» WORK TO COMPLETE:
From the entries, copy out every line in which the word "mkResponse" is found.

» INFORMATION GIVEN:
(** C9.  Creating a video generation answers 200 with a record whose
    status is [pending] and whose [videoUrl], [thumbnailUrl] and
    [completedAt] are null, and arms a timer for it.  Whatever calls reach
    the store in the meantime, once that timer has fired a fetch of the
    same identifier answers 200 with a record whose status is [completed]
    and whose [videoUrl], [thumbnailUrl] and [completedAt] are set. *)
Theorem video_generation_lifecycle
    (P : Platform) (w : World) (data : VideoGeneration.insert) :
  exists video w1,
    post_video_generations P (Ok data) w
    = (Ok (mkResponse 200 (VideoBody video)), w1)
    /\ VideoGeneration.status video = "pending"
    /\ VideoGeneration.videoUrl video = None
    /\ VideoGeneration.thumbnailUrl video = None
    /\ VideoGeneration.completedAt video = None
    /\ getVideoGeneration (VideoGeneration.id video) (storage w1) = Some video
    /\ timers w1 = (timers w ++ [VideoGeneration.id video])%list
    /\ forall (ops : list StorageOp) (uuids dates : nat)
         (calls : list ProviderCall) (frames : list Frame)
         (logged : list string) (later : list string),
         let w2 :=
           mkWorld (run_ops ops (storage w1)) uuids dates calls frames logged
             (VideoGeneration.id video :: later) in
         exists done w3 url thumbnail at_,
           fire_timeout P w2 = (Ok tt, w3)
           /\ get_video_generation (VideoGeneration.id video) w3
              = (Ok (mkResponse 200 (VideoBody done)), w3)
           /\ VideoGeneration.status done = "completed"
           /\ VideoGeneration.videoUrl done = Some url
           /\ VideoGeneration.thumbnailUrl done = Some thumbnail
           /\ VideoGeneration.completedAt done = Some at_.
Proof.
  do 2 eexists. split; [reflexivity |]. simpl.
  repeat split; trivial.
  - apply map_get_set_same.
  - intros ops uuids dates calls frames logged later.
    set (id := randomUUID P (uuids_drawn w)).
    match goal with
    | |- context [run_ops ops ?s] => set (st1 := s)
    end.
    assert (Hhas : map_has id (videoGenerations (run_ops ops st1)) = true).
    { apply video_kept_by_ops. unfold map_has, st1. simpl.
      now rewrite map_get_set_same. }
    destruct (timeout_completes P id
                (mkWorld (run_ops ops st1) uuids dates calls frames logged
                   later) Hhas)
      as (done & w3 & Hrun & Hget & Hs & Hv & Ht & Hc).
    exists done, w3. do 3 eexists.
    split; [exact Hrun |]. split; [| repeat split; eassumption].
    unfold get_video_generation, try_catch, bind, reading, ret.
    now rewrite Hget.
Qed.

(* ================================================================= *)
(** ** The chat relay *)

Lemma field_of_object (message : json) (key : string) (v : json) :
  field_of message key = Some v -> exists fields, message = JObj fields.
Proof. destruct message; simpl; try discriminate. intros _. now eexists. Qed.


(** The provider selection, run symbolically. *)
Lemma ai_response_by_prefix (P : Platform) (model : string) (content : any)
    (w : World) :
  ai_response P (Some (JStr model)) content w
  = match provider_for model with
    | Some p =>
        match provider_reply P (List.length (provider_calls w))
                (mkCall p content) with
        | Replied text =>
            (Ok (text_or text "Sorry, I couldn't generate a response."),
             with_call (mkCall p content) w)
        | Failed e => (Throw e, with_call (mkCall p content) w)
        end
    | None => (Ok "Model not supported", w)
    end.
Proof.
  unfold ai_response, provider_for, bind, liftR, provider_request, ret,
    with_call.
  simpl. destruct (startsWith model "gpt").
  - destruct (provider_reply _ _ _); reflexivity.
  - destruct (startsWith model "claude"); [| reflexivity].
    destruct (provider_reply _ _ _); reflexivity.
Qed.

(** Selecting and calling a provider touches nothing but the record of
    provider requests. *)
Lemma ai_response_frame (P : Platform) (model content : any) (w : World) :
  let w' := snd (ai_response P model content w) in
  storage w' = storage w /\ sent w' = sent w
  /\ uuids_drawn w' = uuids_drawn w /\ dates_taken w' = dates_taken w
  /\ console w' = console w /\ timers w' = timers w.
Proof.
  unfold ai_response, bind, liftR, provider_request, ret.
  destruct (call_startsWith model "gpt") as [[|] | e]; simpl.
  - destruct (provider_reply _ _ _); simpl; tauto.
  - destruct (call_startsWith model "claude") as [[|] | e]; simpl;
      try tauto.
    destruct (provider_reply _ _ _); simpl; tauto.
  - tauto.
Qed.

(** One chat frame, run symbolically up to the provider selection. *)
Lemma on_message_chat_frame (P : Platform) (w : World) (data : string)
    (fields : list (string * json)) :
  JSON_parse P data = Ok (JObj fields) ->
  assoc "type" fields = Some (JStr "chat_message") ->
  let conversationId := assoc "conversationId" fields in
  let content := assoc "content" fields in
  let id1 := randomUUID P (uuids_drawn w) in
  let now1 := clock P (dates_taken w) in
  let inbound := inbound_message id1 now1 conversationId content in
  let w1 :=
    mkWorld
      (with_messages (map_set id1 inbound (messages (storage w))) (storage w))
      (S (uuids_drawn w)) (S (dates_taken w)) (provider_calls w)
      (sent w ++ [Typing true])%list (console w) (timers w) in
  on_message P data w
  = match ai_response P (assoc "model" fields) content w1 with
    | (Ok aiResponse, w2) =>
        let saved :=
          Message.mk (randomUUID P (uuids_drawn w2)) conversationId
            "assistant" (Some (JStr aiResponse)) (Some JNull)
            (Some (clock P (dates_taken w2))) in
        (Ok tt,
         mkWorld
           (with_messages
              (map_set (Message.id saved) saved (messages (storage w2)))
              (storage w2))
           (S (uuids_drawn w2)) (S (dates_taken w2)) (provider_calls w2)
           ((sent w2 ++ [Typing false]) ++ [ChatMessage saved])%list
           (console w2) (timers w2))
    | (Throw e, w2) =>
        (Ok tt,
         mkWorld (storage w2) (uuids_drawn w2) (dates_taken w2)
           (provider_calls w2)
           (sent w2 ++ [ErrorFrame ("Failed to get AI response: " ++ e)])%list
           (console w2) (timers w2))
    end.
Proof.
  intros Hparse Htype. cbv zeta.
  unfold on_message, try_catch at 1, bind at 1, liftR at 1.
  rewrite Hparse.
  unfold bind at 1, liftR at 1, get_prop at 1. rewrite Htype.
  unfold strict_equals. rewrite String.eqb_refl.
  cbv beta iota zeta delta
    [chat_message bind liftR get_prop creating new_uuid new_Date ws_send
     try_catch createMessage set_storage inbound_message ret
     storage uuids_drawn dates_taken provider_calls sent console timers
     Message.i_conversationId Message.i_role Message.i_content
     Message.i_attachments Message.id].
  destruct (ai_response P (assoc "model" fields) (assoc "content" fields) _)
    as [[aiResponse | e] w2]; reflexivity.
Qed.

(** C2.  When the provider selected for a chat frame fails, the relay sends
    the typing indicator and then the frame
    [{type:"error", message:"Failed to get AI response: " + details}]; the
    store is the earlier store plus the user's message, which stays under
    its identifier with role [user]; and every assistant-role message in
    the store was already there, so none was persisted for this frame. *)
Theorem provider_failure_keeps_user_message
    (P : Platform) (w : World) (data : string) (message : json)
    (model : string) (p : Provider) (details : string) :
  JSON_parse P data = Ok message ->
  field_of message "type" = Some (JStr "chat_message") ->
  field_of message "model" = Some (JStr model) ->
  provider_for model = Some p ->
  provider_reply P (List.length (provider_calls w))
    (mkCall p (field_of message "content")) = Failed details ->
  let id1 := randomUUID P (uuids_drawn w) in
  let inbound :=
    inbound_message id1 (clock P (dates_taken w))
      (field_of message "conversationId") (field_of message "content") in
  exists w',
    on_message P data w = (Ok tt, w')
    /\ sent w'
       = (sent w
          ++ [Typing true;
              ErrorFrame ("Failed to get AI response: " ++ details)])%list
    /\ storage w'
       = with_messages (map_set id1 inbound (messages (storage w)))
           (storage w)
    /\ map_get id1 (messages (storage w')) = Some inbound
    /\ Message.role inbound = "user"
    /\ forall id m,
         map_get id (messages (storage w')) = Some m ->
         Message.role m = "assistant" ->
         map_get id (messages (storage w)) = Some m.
Proof.
  intros Hparse Htype Hmodel Hprov Hreply id1 inbound.
  destruct (field_of_object _ _ Htype) as [fields ->]. simpl in *.
  rewrite (on_message_chat_frame P w data Hparse Htype).
  rewrite Hmodel, ai_response_by_prefix, Hprov. simpl.
  rewrite Hreply. simpl.
  eexists. split; [reflexivity |]. simpl.
  split; [now rewrite <- app_assoc |].
  split; [reflexivity |].
  split; [apply map_get_set_same |].
  split; [reflexivity |].
  intros id m Hget Hrole.
  destruct (string_dec id id1) as [-> | Hne].
  - rewrite map_get_set_same in Hget. injection Hget as <-. discriminate.
  - now rewrite map_get_set_other in Hget.
Qed.

Lemma provider_failure_keeps_user_message_witness :
  exists w',
    on_message sample_platform "chat-gpt" (later_world sample_store)
    = (Ok tt, w')
    /\ sent w'
       = [Typing true; ErrorFrame "Failed to get AI response: rate limited"]
    /\ map_values (messages (storage w'))
       = [inbound_message "id-0" 1000 (Some (JStr "c1"))
            (Some (JStr "hello"))].
Proof.
  destruct
    (provider_failure_keeps_user_message sample_platform
       (later_world sample_store) "chat-gpt" (model := "gpt-5") (p := OpenAI)
       (details := "rate limited")
       eq_refl eq_refl eq_refl eq_refl eq_refl)
    as (w' & Hrun & Hsent & Hstore & _).
  exists w'. split; [exact Hrun |]. split; [exact Hsent |].
  rewrite Hstore. reflexivity.
Defined.



(** A chat frame whose [model] is not a string is outside the frame shape
    the relay documents; [model.startsWith] then throws inside the inner
    [try], no provider is called, and the sender gets the error frame. *)
Lemma model_not_a_string (P : Platform) (w : World) (data : string)
    (fields : list (string * json)) :
  JSON_parse P data = Ok (JObj fields) ->
  assoc "type" fields = Some (JStr "chat_message") ->
  (forall s, assoc "model" fields <> Some (JStr s)) ->
  exists w' e,
    on_message P data w = (Ok tt, w')
    /\ call_startsWith (assoc "model" fields) "gpt" = Throw e
    /\ sent w'
       = (sent w
          ++ [Typing true; ErrorFrame ("Failed to get AI response: " ++ e)])%list
    /\ provider_calls w' = provider_calls w.
Proof.
  intros Hparse Htype Hmodel.
  rewrite (on_message_chat_frame P w data Hparse Htype).
  unfold ai_response, bind, liftR.
  destruct (assoc "model" fields) as [[| b | n | s | items | fs] |];
    try (now destruct (Hmodel s));
    simpl; do 2 eexists; (split; [reflexivity |]);
    (split; [reflexivity |]); simpl; now rewrite <- app_assoc.
Qed.

(** C8.  A frame that [JSON.parse] rejects, or that parses to a value
    whose [type] is not [chat_message], leaves the store and the frames
    sent on the socket as they were; no provider is called and no
    identifier or instant is drawn. *)
Theorem ignored_frame_changes_nothing
    (P : Platform) (w : World) (data : string) :
  (exists e, JSON_parse P data = Throw e)
  \/ (exists message,
        JSON_parse P data = Ok message
        /\ field_of message "type" <> Some (JStr "chat_message")) ->
  exists w',
    on_message P data w = (Ok tt, w')
    /\ storage w' = storage w
    /\ sent w' = sent w
    /\ provider_calls w' = provider_calls w
    /\ uuids_drawn w' = uuids_drawn w
    /\ dates_taken w' = dates_taken w.
Proof.
  unfold on_message, try_catch, bind, liftR, console_error, ret.
  intros [[e He] | [message [Hparse Htype]]].
  - rewrite He. eexists. repeat split.
  - rewrite Hparse.
    destruct message as [| b | n | s | items | fields]; simpl;
      try (eexists; repeat split; fail).
    simpl in Htype.
    destruct (strict_equals (assoc "type" fields)
                (Some (JStr "chat_message"))) eqn:E.
    + apply strict_equals_string in E. contradiction.
    + eexists. repeat split.
Qed.

Lemma ignored_frame_changes_nothing_witness :
  exists w',
    on_message sample_platform "garbage" (empty_world sample_store)
    = (Ok tt, w')
    /\ storage w' = sample_store /\ sent w' = [].
Proof.
  destruct
    (ignored_frame_changes_nothing sample_platform (empty_world sample_store)
       "garbage"
       (or_introl (ex_intro _ "Unexpected token" eq_refl)))
    as (w' & Hrun & Hstore & Hsent & _).
  exists w'. repeat split; assumption.
Defined.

» RESPONSE TO THIS TASK:
    = (Ok (mkResponse 200 (VideoBody video)), w1)
              = (Ok (mkResponse 200 (VideoBody done)), w3)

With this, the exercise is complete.